START Data under study

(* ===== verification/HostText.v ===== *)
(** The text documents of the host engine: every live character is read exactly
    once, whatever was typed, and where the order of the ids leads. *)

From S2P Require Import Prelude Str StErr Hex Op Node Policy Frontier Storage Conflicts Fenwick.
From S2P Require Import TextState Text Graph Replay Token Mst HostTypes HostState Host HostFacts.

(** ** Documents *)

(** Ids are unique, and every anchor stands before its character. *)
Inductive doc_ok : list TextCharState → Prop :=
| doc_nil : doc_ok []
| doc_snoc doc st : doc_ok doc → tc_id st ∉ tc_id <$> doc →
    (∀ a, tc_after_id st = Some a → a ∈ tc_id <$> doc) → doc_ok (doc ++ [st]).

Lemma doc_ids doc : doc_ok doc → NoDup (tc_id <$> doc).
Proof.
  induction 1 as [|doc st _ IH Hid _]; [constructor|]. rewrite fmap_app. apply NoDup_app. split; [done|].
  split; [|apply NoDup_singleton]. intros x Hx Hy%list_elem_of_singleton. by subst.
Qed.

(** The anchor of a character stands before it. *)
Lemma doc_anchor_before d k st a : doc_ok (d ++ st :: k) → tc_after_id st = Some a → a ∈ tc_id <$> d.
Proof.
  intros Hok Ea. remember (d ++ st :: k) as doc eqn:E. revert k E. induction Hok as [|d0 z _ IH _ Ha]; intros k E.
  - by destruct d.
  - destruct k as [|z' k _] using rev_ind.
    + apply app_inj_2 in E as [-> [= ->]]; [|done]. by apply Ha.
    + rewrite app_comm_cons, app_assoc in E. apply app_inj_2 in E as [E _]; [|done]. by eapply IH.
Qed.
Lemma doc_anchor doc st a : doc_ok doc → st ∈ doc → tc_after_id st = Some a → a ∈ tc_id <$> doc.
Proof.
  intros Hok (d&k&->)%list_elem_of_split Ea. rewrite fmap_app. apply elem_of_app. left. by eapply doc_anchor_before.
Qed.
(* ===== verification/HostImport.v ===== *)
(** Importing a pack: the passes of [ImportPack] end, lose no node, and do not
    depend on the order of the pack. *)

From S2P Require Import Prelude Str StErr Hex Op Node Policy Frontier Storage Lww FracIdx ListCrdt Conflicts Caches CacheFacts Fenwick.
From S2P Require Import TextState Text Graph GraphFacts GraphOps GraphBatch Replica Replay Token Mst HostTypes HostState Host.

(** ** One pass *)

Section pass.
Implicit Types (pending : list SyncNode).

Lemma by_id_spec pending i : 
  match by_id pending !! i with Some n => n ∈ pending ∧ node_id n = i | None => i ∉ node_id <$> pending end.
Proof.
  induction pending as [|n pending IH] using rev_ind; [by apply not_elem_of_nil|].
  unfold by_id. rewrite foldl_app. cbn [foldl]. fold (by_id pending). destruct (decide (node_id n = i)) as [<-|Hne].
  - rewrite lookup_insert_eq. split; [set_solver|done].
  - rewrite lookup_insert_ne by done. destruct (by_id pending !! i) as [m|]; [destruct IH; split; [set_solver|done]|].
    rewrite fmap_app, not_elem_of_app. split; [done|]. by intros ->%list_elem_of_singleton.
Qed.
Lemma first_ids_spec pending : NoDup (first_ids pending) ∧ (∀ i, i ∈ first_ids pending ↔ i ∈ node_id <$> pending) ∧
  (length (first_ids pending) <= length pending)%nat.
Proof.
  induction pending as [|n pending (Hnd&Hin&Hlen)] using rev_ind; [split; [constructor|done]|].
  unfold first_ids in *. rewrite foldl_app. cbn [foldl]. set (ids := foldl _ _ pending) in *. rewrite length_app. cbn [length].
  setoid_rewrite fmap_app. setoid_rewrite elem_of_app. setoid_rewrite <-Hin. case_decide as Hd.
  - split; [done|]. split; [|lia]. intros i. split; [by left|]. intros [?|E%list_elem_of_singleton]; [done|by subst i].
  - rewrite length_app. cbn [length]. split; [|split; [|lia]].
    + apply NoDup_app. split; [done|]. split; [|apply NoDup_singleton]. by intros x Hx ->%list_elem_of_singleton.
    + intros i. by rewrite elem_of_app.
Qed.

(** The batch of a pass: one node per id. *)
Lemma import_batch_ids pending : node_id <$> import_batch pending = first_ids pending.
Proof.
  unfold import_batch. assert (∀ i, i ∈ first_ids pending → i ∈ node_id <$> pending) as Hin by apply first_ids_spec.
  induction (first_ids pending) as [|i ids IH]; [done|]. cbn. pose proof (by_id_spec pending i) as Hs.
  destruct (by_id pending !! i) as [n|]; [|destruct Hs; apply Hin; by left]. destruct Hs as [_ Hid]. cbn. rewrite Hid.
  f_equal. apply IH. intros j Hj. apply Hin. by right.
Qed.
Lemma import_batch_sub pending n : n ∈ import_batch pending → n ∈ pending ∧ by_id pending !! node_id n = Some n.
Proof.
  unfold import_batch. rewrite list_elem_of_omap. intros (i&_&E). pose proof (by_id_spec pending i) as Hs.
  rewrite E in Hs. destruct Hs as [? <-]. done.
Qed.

END Data under study

# [Task description]
Repeat the data above. Change nothing.

# [Answer section]
(* ===== verification/HostText.v ===== *)
(** The text documents of the host engine: every live character is read exactly
    once, whatever was typed, and where the order of the ids leads. *)

From S2P Require Import Prelude Str StErr Hex Op Node Policy Frontier Storage Conflicts Fenwick.
From S2P Require Import TextState Text Graph Replay Token Mst HostTypes HostState Host HostFacts.

(** ** Documents *)

(** Ids are unique, and every anchor stands before its character. *)
Inductive doc_ok : list TextCharState → Prop :=
| doc_nil : doc_ok []
| doc_snoc doc st : doc_ok doc → tc_id st ∉ tc_id <$> doc →
    (∀ a, tc_after_id st = Some a → a ∈ tc_id <$> doc) → doc_ok (doc ++ [st]).

Lemma doc_ids doc : doc_ok doc → NoDup (tc_id <$> doc).
Proof.
  induction 1 as [|doc st _ IH Hid _]; [constructor|]. rewrite fmap_app. apply NoDup_app. split; [done|].
  split; [|apply NoDup_singleton]. intros x Hx Hy%list_elem_of_singleton. by subst.
Qed.

(** The anchor of a character stands before it. *)
Lemma doc_anchor_before d k st a : doc_ok (d ++ st :: k) → tc_after_id st = Some a → a ∈ tc_id <$> d.
Proof.
  intros Hok Ea. remember (d ++ st :: k) as doc eqn:E. revert k E. induction Hok as [|d0 z _ IH _ Ha]; intros k E.
  - by destruct d.
  - destruct k as [|z' k _] using rev_ind.
    + apply app_inj_2 in E as [-> [= ->]]; [|done]. by apply Ha.
    + rewrite app_comm_cons, app_assoc in E. apply app_inj_2 in E as [E _]; [|done]. by eapply IH.
Qed.
Lemma doc_anchor doc st a : doc_ok doc → st ∈ doc → tc_after_id st = Some a → a ∈ tc_id <$> doc.
Proof.
  intros Hok (d&k&->)%list_elem_of_split Ea. rewrite fmap_app. apply elem_of_app. left. by eapply doc_anchor_before.
Qed.
(* ===== verification/HostImport.v ===== *)
(** Importing a pack: the passes of [ImportPack] end, lose no node, and do not
    depend on the order of the pack. *)

From S2P Require Import Prelude Str StErr Hex Op Node Policy Frontier Storage Lww FracIdx ListCrdt Conflicts Caches CacheFacts Fenwick.
From S2P Require Import TextState Text Graph GraphFacts GraphOps GraphBatch Replica Replay Token Mst HostTypes HostState Host.

(** ** One pass *)

Section pass.
Implicit Types (pending : list SyncNode).

Lemma by_id_spec pending i : 
  match by_id pending !! i with Some n => n ∈ pending ∧ node_id n = i | None => i ∉ node_id <$> pending end.
Proof.
  induction pending as [|n pending IH] using rev_ind; [by apply not_elem_of_nil|].
  unfold by_id. rewrite foldl_app. cbn [foldl]. fold (by_id pending). destruct (decide (node_id n = i)) as [<-|Hne].
  - rewrite lookup_insert_eq. split; [set_solver|done].
  - rewrite lookup_insert_ne by done. destruct (by_id pending !! i) as [m|]; [destruct IH; split; [set_solver|done]|].
    rewrite fmap_app, not_elem_of_app. split; [done|]. by intros ->%list_elem_of_singleton.
Qed.
Lemma first_ids_spec pending : NoDup (first_ids pending) ∧ (∀ i, i ∈ first_ids pending ↔ i ∈ node_id <$> pending) ∧
  (length (first_ids pending) <= length pending)%nat.
Proof.
  induction pending as [|n pending (Hnd&Hin&Hlen)] using rev_ind; [split; [constructor|done]|].
  unfold first_ids in *. rewrite foldl_app. cbn [foldl]. set (ids := foldl _ _ pending) in *. rewrite length_app. cbn [length].
  setoid_rewrite fmap_app. setoid_rewrite elem_of_app. setoid_rewrite <-Hin. case_decide as Hd.
  - split; [done|]. split; [|lia]. intros i. split; [by left|]. intros [?|E%list_elem_of_singleton]; [done|by subst i].
  - rewrite length_app. cbn [length]. split; [|split; [|lia]].
    + apply NoDup_app. split; [done|]. split; [|apply NoDup_singleton]. by intros x Hx ->%list_elem_of_singleton.
    + intros i. by rewrite elem_of_app.
Qed.

(** The batch of a pass: one node per id. *)
Lemma import_batch_ids pending : node_id <$> import_batch pending = first_ids pending.
Proof.
  unfold import_batch. assert (∀ i, i ∈ first_ids pending → i ∈ node_id <$> pending) as Hin by apply first_ids_spec.
  induction (first_ids pending) as [|i ids IH]; [done|]. cbn. pose proof (by_id_spec pending i) as Hs.
  destruct (by_id pending !! i) as [n|]; [|destruct Hs; apply Hin; by left]. destruct Hs as [_ Hid]. cbn. rewrite Hid.
  f_equal. apply IH. intros j Hj. apply Hin. by right.
Qed.
Lemma import_batch_sub pending n : n ∈ import_batch pending → n ∈ pending ∧ by_id pending !! node_id n = Some n.
Proof.
  unfold import_batch. rewrite list_elem_of_omap. intros (i&_&E). pose proof (by_id_spec pending i) as Hs.
  rewrite E in Hs. destruct Hs as [? <-]. done.
Qed.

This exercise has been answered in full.